Purpose: We classified underlying diseases presenting as inflammation of unknown origin in division of rheumatic diseases. On the other hand, patients with malignant lymphoma (ML) varying in cause and symptoms are often admitted to our Rheumatology Division as cases of malignant disease presenting with fever of unknown origin.
Patients and methods: Clinical records over 5 years were reviewed for 246 cases of undiagnosed inflammatory diseases at hospitalization.

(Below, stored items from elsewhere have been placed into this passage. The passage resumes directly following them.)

(* ===== verification/ProtocolProps.v ===== *)
(** * The protocol store refines its specification

    The [StoreRefinement] instance, the properties about histories and about stores that do not
    fail, and the laws of the tc-token and message-secret rules. *)

From S2P Require Import Prelude StoreError Database StoreKey BlobCipher BatchChunks Refinement Backend ProtocolStore ProtocolSpec ProtocolLaws.

Section refines.
Context `{crypto : Crypto} `{!CryptoLaws crypto} `{lib : Wacore} `{!WacoreLaws lib}.
Context (constraint : StoreError) (cipher : BlobCipher).

Lemma post_proto_call calm me draws op d0 s :
  let call := MkProtoCall me draws op in
  proto_ok call -> (calm = true -> forall i, can_seal cipher (draws i)) -> ready cipher calm me d0 s ->
  run_post calm (fun d => d = d0) (proto_run constraint cipher call)
    (fun r d => ready cipher calm me d (proto_step call s) /\ proto_reply call s r)
    (undone calm (ready cipher calm me) d0 (proto_step call s)).
Proof using All.
  intros call [Hd Hok] Hs Hr. cbn [pc_draws call] in Hd.
  assert (HX : calm = false -> undone calm (ready cipher calm me) d0 s d0) by (intros; by apply undone_start).
  assert (Hacc : calm = true -> me ∈ pd_accounts d0) by apply Hr.
  pose proof (proj1 Hr) as (Hskd & Hlid & Hbase & Hdev & Htc & Hsent & Hsec).
  destruct op; cbn in Hok; unfold proto_run, proto_step, proto_reply, done, answer;
    cbn [pc_op pc_device pc_draws call].
  - (* GetSkd *)
    apply (post_get calm (ready cipher calm me)); [done|done|].
    destruct (skd_list cipher calm me group_jid d0 s Hr) as [Hnd Hin]. by eexists.
  - apply post_done. by apply post_set_skd.
  - apply post_done, post_write, ready_skd; [done|]. intros Hm. by apply map_Forall2_filter.
  - apply post_done. by apply post_delete_skd.
  - apply post_done, post_write, ready_skd; [done|]. intros Hm. by apply map_Forall2_filter.
  - (* GetLid *)
    apply (post_get calm (ready cipher calm me)); [done|done|]. unfold GET_LID_MAPPING. cbn [backend_device].
    f_equal. by destruct (Hlid (l, me)) as [row e ->|].
  - (* GetPn *)
    apply (post_get calm (ready cipher calm me)); [done|done|].
    pose proof (pn_answer cipher calm me phone d0 s Hr) as Hpn. by eexists.
  - apply post_done, post_write. by apply put_lid_ready.
  - (* GetAllLid *)
    apply (post_get calm (ready cipher calm me)); [done|done|].
    destruct (lid_list cipher calm me d0 s Hr) as [Hnd Hin]. by eexists.
  - apply post_done. by apply post_put_lids.
  - (* SaveBase *)
    apply post_done, post_seal_row; [done|auto|by intros Hc ? ->; apply (undone_start calm)|].
    intros blob Ho He. apply post_write, insert_ready; [|done]. apply ready_base; [done|].
    by apply save_base_rep.
  - (* HasSameBase *)
    eapply post_reply; [done| |].
    2: { apply (post_has_base cipher calm me address message_id current d0 s); [done|done]. }
    by intros v ->.
  - apply post_done, post_write, ready_base; [done|]. apply map_Forall2_delete.
  - (* ExpireBase *)
    eapply post_bind; [apply (post_count cipher calm me base_keys on_base (base_row cipher) _
      (fun x => snd x.2 < cutoff /\ x.1.2 = me) (ps_base s)); [done| |by intros Hm; apply ready_base]|].
    + intros k a v [_ E]. cbn. by rewrite E.
    + intros n. apply post_ret. by intros ? [? ->].
  - (* UpdateDevices *)
    apply post_done. unfold update_device_list. apply post_json. intros json Hj. apply post_write.
    by apply device_list_ready.
  - apply post_done. by apply post_update_lists.
  - (* GetDevices *)
    eapply (post_got calm (ready cipher calm me)); [done|done| |done].
    by eapply get_devices_row.
  - (* GetDevicesBatch *)
    eapply post_reply; [done| |by eapply post_devices_batch]. intros l Hl. by exists l.
  - apply post_done, post_write, ready_devices; [done|]. apply map_Forall2_delete.
  - (* GetTc *)
    eapply (post_got calm (ready cipher calm me)); [done|done| |done]. by eapply get_tc_row.
  - (* PutTc *)
    apply post_done, post_seal_row; [done|auto|by intros Hc ? ->; apply (undone_start calm)|].
    intros blob Ho He. apply post_write, insert_ready; [|done]. apply ready_tc; [done|].
    intros Hm. apply map_Forall2_insert_2; [by split_and!|done].
  - apply post_done, post_write, ready_tc; [done|]. apply map_Forall2_delete.
  - (* AllTcJids *)
    eapply post_bind; [apply (post_query calm _ _ (fun l d => d = d0 /\ l = GET_ALL_TC_TOKEN_JIDS (MkBackend me cipher) d0));
      [by intros Hc d ->; apply HX|by intros d ->]|].
    intros l. apply post_ret. intros d [-> ->]. destruct (tc_jids cipher calm me d0 s Hr) as [Hnd Hin].
    split; [done|]. by eexists.
  - (* ExpireTc *)
    eapply post_bind; [apply (post_count cipher calm me tc_tokens on_tc (tc_as cipher) _
      (fun x => tc_stale token_cutoff sender_cutoff x.2 /\ snd x.1 = me) (ps_tc s)); [done| |by intros Hm; apply ready_tc]|].
    + intros k a v ([_ He] & Ht & Hst). cbn. unfold tc_stale. by rewrite length_zero_iff_nil, He, Ht, Hst, assoc by apply _.
    + intros n. apply post_ret. by intros ? [? ->].
  - (* TouchTc *)
    apply post_done, post_write, insert_ready; [|done]. apply ready_tc; [done|]. apply touch_rep.
  - (* ReceiveTc *)
    apply post_done, post_seal_row; [done|auto|by intros Hc ? ->; apply (undone_start calm)|].
    intros blob Ho He. apply post_write, insert_ready; [|done]. apply ready_tc; [done|]. by apply receive_rep.
  - (* GetTcs *)
    eapply post_reply; [done| |by eapply post_get_tokens]. by intros v ->.
  - (* StoreSent *)
    apply post_done, post_seal_row; [done|auto|by intros Hc ? ->; apply (undone_start calm)|].
    intros blob Ho He. apply post_write, insert_ready; [|done]. apply ready_sent; [done|].
    intros Hm. by apply map_Forall2_insert_2.
  - (* TakeSent *)
    eapply post_bind; [by apply post_take_sent|]. intros o. apply post_ret. by intros ? [? ->].
  - (* GetSent *)
    eapply (post_got calm (ready cipher calm me)); [done|done| |done]. by eapply open_sent_row.
  - (* ExpireSent *)
    eapply post_bind; [apply (post_count cipher calm me sent_messages on_sent (sent_row cipher) _
      (fun x => snd x.2 < cutoff /\ x.1.2 = me) (ps_sent s)); [done| |by intros Hm; apply ready_sent]|].
    + intros k a v [_ E]. cbn. by rewrite E.
    + intros n. apply post_ret. by intros ? [? ->].
  - (* PutSecrets *)
    eapply post_bind; [by apply post_put_secrets|]. intros n. apply post_ret. by intros ? [? ->].
  - (* GetSecret *)
    eapply (post_got calm (ready cipher calm me)); [done|done| |done]. by eapply get_secret_row.
  - (* GetStoredSecret *)
    destruct (stored_secret_row cipher calm me c s0 m d0 s Hr) as (o & Ho & Hspec).
    eapply (post_got calm (ready cipher calm me)); [done|done|exact Ho|]. by exists o.
  - (* ExpireSecrets *)
    eapply post_bind; [apply (post_count cipher calm me msg_secrets on_secrets (secret_as cipher) _
      (fun x => x.2.1.2 <> 0 /\ x.2.1.2 <= cutoff /\ x.1.2 = me) (ps_secrets s)); [done| |by intros Hm; apply ready_secrets]|].
    + intros k a v (_ & _ & E & _). cbn. by rewrite E.
    + intros n. apply post_ret. by intros ? [? ->].
Qed.
End refines.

Results: The 246 patients included 76 patients with infection, 116 with rheumatic disease, 8 with solid cancer, 9 with drug-induced fever, 10 with other disorders, and 27 with suspected ML. Of theses, malignant lymphoma (ML) was diagnosed in 20 patients (5 Mature T-cell and NK-cell neoplasms, 3 Hodgkin lymphomas, and 12 Mature B cell neoplasms including 5 Intravascular large B-cell lymphoma (IVLBCL)). The reasons for hospitalization were underlying collagen disease in 6 patients, medical workup for fever of unknown origin in 8 patients, and symptoms suggestive of collagen disease in 6. Nearly all of these patients presented with fever and other B symptoms, frequently with concurrent hypoxemia and hemophagocytic syndrome in IVLBCL. For diagnostic purposes, biopsy sites were determined by 18 fluorodexyglucose-positron emission tomography and computed tomography (FDG-PET/CT) in 13 patients, and findings on random skin biopsies were diagnostic in 3 of 5 patients with IVLBCL. Laboratory data on patients with B-cell lymphoma or peripheral T-cell lymphoma revealed tendencies for thrombocytopenia, elevated serum LDH, and increased soluble interleukin-2 receptor (sIL-2R). High serum ferritin values were more frequent in IVLBCL than in other B-cell lymphomas.
Conclusion: ML ranked first among causes of inflammation of unknown origin at the division of Rheumatic Diseases, and FDG-PET/CT proved to be useful for biopsy site selection. IVLBCL was not uncommon, and our results show the usefulness of clinical features and random skin biopsies for rapid diagnosis.